Welcome to “Tips From Sticks-In-The-Mud Woodshop.” I am a hobbyist, not a professional, someone who loves woodworking, just like you do. I have found some better ways to accomplish tasks in the workshop and look forward to sharing those with you each month, as well as hearing your problem-solving ideas.
Some jobs are big enough to set up dust collection on the drill press. Others just don’t take long enough or make a big enough mess to justify the time for all that setup. Still, if you want to catch the mess and minimize the time for cleanup, a 5-gallon bucket or small trash can under the center of the drill press will catch the bulk of your chips and the bigmouthed garbage can next to the drill press will give you a quick and easy place to sweep flying chips from the drill press’ stage. When I do want to use dust collection on the drill press, this is the way I usually do it.
I have a couple of “extra” drops to our dust collector, 4″ each, and they can be used for whatever portable machine they’re needed for.
When I was designing this system, with the help of Oneida, I didn’t have a specific plan for these two connections, but figured if I never used them I could always keep the blast gates closed and there wouldn’t be much cost, especially compared to cutting into the line and trying to insert a connection later. They have proven to be invaluable and they can be used for whatever portable machine they’re needed for. Roll the router table up, pull down the flexible hose and hook ‘er up.
Ditto for the oscillating spindle sander below, which can accept a Shop Vac, the Festool Dust Extractor or, with this adaptor, the full force of the dust collector. These two unassigned drops have really come in handy.
No Southern-fried Southern boy wants to be called a Yankee, but we share the characteristics of shrewdness and thrift. Thus, each month we include a money-saving tip. It’s OK if you call me “cheap.”
Never pay for buckets.
Instead, keep your eyes open as you drive around. Buckets fall from vehicles all the time and you need only find a safe place to pull over and fetch the free bucket. And, remember what Mama always said, “Look both ways before crossing the street.”
Jim Randolph is a veterinarian in Long Beach, Mississippi. His earlier careers as lawn mower, dairy farmer, automobile mechanic, microwave communications electronics instructor and journeyman carpenter all influence his approach to woodworking. His favorite projects are furniture built for his wife, Brenda, and for their children and grandchildren. His and Brenda’s home, nicknamed Sticks-In-The-Mud, is built on pilings (sticks) near the wetlands (mud) on a bayou off Jourdan River. His shop is in the lower level of their home. Questions and comments on woodworking may be written below in the comments section. Questions about pet care should be directed to his blog on pet care, www.MyPetsDoctor.com. We regret that, because of high volume, not all inquiries can be answered personally.
very nice work thanks
Thanks for the tips.
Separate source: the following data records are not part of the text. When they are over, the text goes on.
Lemma read_hour z rest : 0 ≤ z < 100 → one_or_two (two z ++ rest) = Some (z, rest).
Proof. intros (x & y & -> & Hx & Hy & Hz)%two_cases. simpl. by rewrite Hx, Hy, Hz. Qed.

Lemma trim_zeros_spec b : ∃ k, b = trim_zeros b ++ replicate k (digit 0).
Proof.
  induction b as [|a b [k IH]]; [by exists 0%nat|]. simpl. destruct (trim_zeros b) as [|x l] eqn:E.
  - case_bool_decide as Ha; [exists (S k); simpl; rewrite Ha|exists k; simpl]; f_equal; exact IH.
  - exists k. simpl. f_equal. exact IH.
Qed.

Lemma parse_zeros k acc : parse_digits (replicate k (digit 0)) acc = Some (acc * 10 ^ N.of_nat k)%N.
Proof.
  revert acc. induction k as [|k IH]; intros acc; simpl replicate; cbn [parse_digits].
  - f_equal. simpl. lia.
  - destruct (digit_ok 0) as [-> ->]; [lia|]. rewrite IH, pow10_S. f_equal. lia.
Qed.

Lemma digit_run_spec b rest : Forall (λ a, is_digit a = true) b →
  match rest with a :: _ => is_digit a = false | [] => True end → digit_run (b ++ rest) = b.
Proof.
  intros Hb Hr. induction Hb as [|a b Ha Hb IH]; simpl; [destruct rest; simpl; [done|by rewrite Hr]|]. by rewrite Ha, IH.
Qed.

Lemma read_fraction n : 0 ≤ n < Second → parse_fraction (fraction n ++ ch "Z") = Some (n, ch "Z").
Proof.
  unfold Second. intros H. unfold fraction. destruct (trim_zeros_spec (digits 9 (Z.to_N n))) as [k Hk].
  pose proof (digits_all 9 (Z.to_N n)) as Hd. pose proof (digits_length 9 (Z.to_N n)) as Hl.
  pose proof (parse_digits_digits 9 (Z.to_N n) 0 ltac:(simpl; lia)) as Hp. rewrite Hk in Hd, Hl, Hp.
  set (f := trim_zeros (digits 9 (Z.to_N n))) in *. clearbody f.
  rewrite parse_digits_app in Hp. apply Forall_app in Hd as [Hd _]. rewrite length_app, length_replicate in Hl.
  destruct (parse_digits f 0) as [v|] eqn:Hv; [|done]. simpl in Hp. rewrite parse_zeros in Hp. injection Hp as Hp.
  destruct f as [|x f].
  { simpl in Hv. injection Hv as <-. rewrite !N.mul_0_l in Hp. replace n with 0 by lia. done. }
  set (g := x :: f) in *. unfold parse_fraction. change (ch "." ++ g) with (byte_of 46 :: g). cbn [app].
  rewrite digit_run_spec by done. rewrite (bool_decide_eq_true_2 (byte_N (byte_of 46) = 46%N)) by done.
  rewrite (bool_decide_eq_false_2 (g = [])) by done. rewrite take_ge by lia. cbn [negb andb orb]. rewrite Hv. cbn [mbind option_bind].
  rewrite drop_app_length. replace (9 - length g)%nat with k by lia. rewrite Hp, N.mul_0_l. do 2 f_equal. lia.
Qed.

Lemma days_in_bound y m : days_in y m ≤ 31.
Proof. unfold days_in. repeat case_match; lia. Qed.

Lemma read_dash r : expect (byte_of 45) (ch "-" ++ r) = Some r.
Proof. done. Qed.
Lemma read_T r : expect (byte_of 84) (ch "T" ++ r) = Some r.
Proof. done. Qed.
Lemma read_colon r : expect (byte_of 58) (ch ":" ++ r) = Some r.
Proof. done. Qed.

(** An instant written in RFC 3339 reads back as itself. *)
Lemma Parse_Format t : four_digit_year t → Parse (FormatRFC3339Nano t) = Some t.
Proof.
  intros Hy. unfold four_digit_year in Hy. unfold FormatRFC3339Nano, date_time.
  pose proof (clock_ranges t) as Hc. pose proof (civil_spec (t / Second / 86400)) as [[Hm Hd] _].
  change (civil (t / Second / 86400)) with (cdate (clock_of t)) in Hm, Hd.
  destruct (clock_of t) as [[y m d] h mi s ns]. cbn [cdate hour minute second nanos year month day] in *. destruct Hc as (Hh & Hmi & Hs & Hns & Ht).
  unfold Parse. rewrite <-!app_assoc, read_year by done. cbn [mbind option_bind].
  pose proof (days_in_bound y m).
  rewrite read_dash. cbn [mbind option_bind].
  rewrite read_two by lia. cbn [mbind option_bind].
  rewrite read_dash. cbn [mbind option_bind].
  rewrite read_two by lia. cbn [mbind option_bind].
  rewrite read_T. cbn [mbind option_bind].
  rewrite read_hour by lia. cbn [mbind option_bind].
  rewrite read_colon. cbn [mbind option_bind].
  rewrite read_two by lia. cbn [mbind option_bind].
  rewrite read_colon. cbn [mbind option_bind].
  rewrite read_two by lia. cbn [mbind option_bind].
  rewrite read_fraction by done. cbn [mbind option_bind].
  change (parse_zone (ch "Z")) with (Some (0, []) : option (Z * bytes)). cbn [mbind option_bind].
  unfold clock_ok. simpl. rewrite !(proj2 (Z.leb_le _ _)), !(proj2 (Z.ltb_lt _ _)) by lia. simpl. f_equal. lia.
Qed.

(** Distinct instants are written differently. *)
Lemma FormatRFC3339Nano_inj t u :
  four_digit_year t → four_digit_year u → FormatRFC3339Nano t = FormatRFC3339Nano u → t = u.
Proof. intros Ht Hu E. apply Parse_Format in Ht, Hu. rewrite E, Hu in Ht. congruence. Qed.

Example format_epoch : of_bytes (FormatRFC3339Nano 0) = "1970-01-01T00:00:00Z".
Proof. reflexivity. Qed.
Example format_leap : of_bytes (FormatRFC3339Nano (951782400 * Second + 120000000)) = "2000-02-29T00:00:00.12Z".
Proof. reflexivity. Qed.
Example format_fixed : of_bytes (TimeArgText (-1)) = "1969-12-31T23:59:59.999999Z".
Proof. reflexivity. Qed.
Example parse_offset : Parse (to_bytes "2000-02-29T5:30:00,1+05:30") = Some (951782400 * Second + 100000000).
Proof. reflexivity. Qed.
I was, however, somewhat disturbed to see your drill press fitted with wheels. These drill presses are quite top heavy and easy to tip over. Add wheels and when you roll them you’d better be sure the floor is clean and free of anything that might catch the wheels.
These bases are designed to be bolted down. I understand the need, in some workshops, to be able to move equipment. However, if you are going to do this, you should bolt the base securely to a piece of sheet flooring or similar that is heavy duty and has a footprint large enough to provide the stability you need for safety. Then fit the wheels to this larger base.
I am sure that you will be taking great care not to tip your press over but the risk is that someone seeing your photo will copy the idea with out the clean, smooth floor that you have and without the extra care you undoubtedly take not to unbalance the press.
I would suggest a warning along those lines in your next feature.
Good point, Doug. My first thought when I was reading your post was, “Why, yes, I DO keep a very clean floor,” but certainly we all know those who don’t, and we wouldn’t want them misled, especially into a dangerous situation. Thanks for pointing that out!
You better watch what you are picking up in those buckets on the road. Need to know what has been in them. Lol
You are right, Gary! I sometimes pick up a bucket full of paint, sheet rock mud, or sometimes petroleum products. If it’s a non-toxic something I decide whether the bucket is good enough to justify a little cleaning time. If not, I still pick it up from the road and dispose of it properly. If there are bad chemicals in the container I’ll put it with my hazardous materials disposal collection for that collection day.
Great tips ever. By reading through, I thought that I have problem with my own dust collector system. Thanks for sharing!
And thank YOU for reading, Barber!
Thanks for sharing your tips. It is nice to read what fellow woodwork aficionados have to share to make life easier for the hobbyists like us.
Great you are putting so much effort into dust extraction. There is nothing wrong with wanting a clean workshop and not inhale all that crap. We are not getting any younger!!